Cushing injury leads to NFL rule change

Published Mar. 19, 2013 2:44 p.m. ET

So maybe some good has come out of Brian Cushing's shredded left knee.

The NFL on Tuesday voted to eliminate "chop" or "peel-back" blocks like the one that ended Cushing's season (and may have in turn shifted the course of the AFC) last October. Against the New York Jets, guard Matt Slauson blindsided Cushing, who was chasing a running back.

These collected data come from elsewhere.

(* ===== verification/HttpServerInv.v ===== *)
(** * The buffers of the web interface

    The invariant of the static variables of the HTTP handlers, for every
    sequence of calls of the server: all arrays keep their sizes - no copy leaves
    one -, the bodies are within their arrays, the strings the answers are
    formatted from are terminated, the log buffer and the update session are well
    formed. *)

From S2P Require Import Prelude CLib Json Ring LogBuffer ShellExec AppFs FileService Ota HttpServer HttpTransaction.
From Stdlib Require Import ZArith Lia.
From Stdlib Require Import Strings.Byte.
From stdpp Require Import base numbers list list_numbers strings.

Module ServerInv.
Import HttpServer Transaction.

(** ** Formatting *)

Lemma length_snprintk a text : 0 < length a -> length (snprintk a text).2 = length a.
Proof. intros Ha. unfold snprintk. cbn [snd]. apply length_write_at. rewrite length_app, length_take. simpl. lia. Qed.

(** Names the text and the array of a formatting, and its size. *)
Ltac destruct_snprintk :=
  match goal with
  | |- context [snprintk ?a ?t] =>
      let H := fresh "Hprint" in
      pose proof (length_snprintk a t) as H; destruct (snprintk a t) as [?len ?array]; cbn in H |- *
  end.

(** The text is in the array when it is shorter than it. *)
Lemma snprintk_text a text : length text < length a -> take (length text) (snprintk a text).2 = text.
Proof.
  intros Ha. unfold snprintk. cbn [snd]. unfold write_at. rewrite take_0, (take_ge text) by lia. cbn [app].
  rewrite <- app_assoc. apply take_app_length.
Qed.

Lemma c_string_bound a i : a !! i = Some NUL -> length (c_string a) <= i.
Proof.
  intros Hi. assert (i < length a) as Hlt by (by eapply lookup_lt_Some).
  rewrite <- (take_drop_middle a i NUL Hi), c_string_stop.
  etransitivity; [apply length_c_string|]. rewrite length_take. lia.
Qed.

Slauson hit Cushing low ("chopped" him) and from behind, tearing the Houston inside linebackers ACL. The new rule outlaws those blocks even inside the tackle box, NFL.com reported.

So Cushing informally gets a rule named after him.

The Texans won the game over the Jets to improve to 5-0, but their defense was never quite the same. They got blown out at home to the Green Bay Packers the next week and suddenly had trouble getting opponents off the field without their leading tackler and defensive leader.

Cushing, who is expected to recover in time for the 2013 season, urged the NFL to look into drafting a rule that would make such blocks illegal.

"To me, it's an acknowledgement that defensive players have to be protected, too," Cushing told NFL.com last month. "I wasn't the first guy to go down like this; there have been similar injuries. What happened, that's a play that can be eliminated. You look at the play, it doesn't need to be done. So for them to go back and really acknowledge that guys need to be protected, that's moving in the right direction."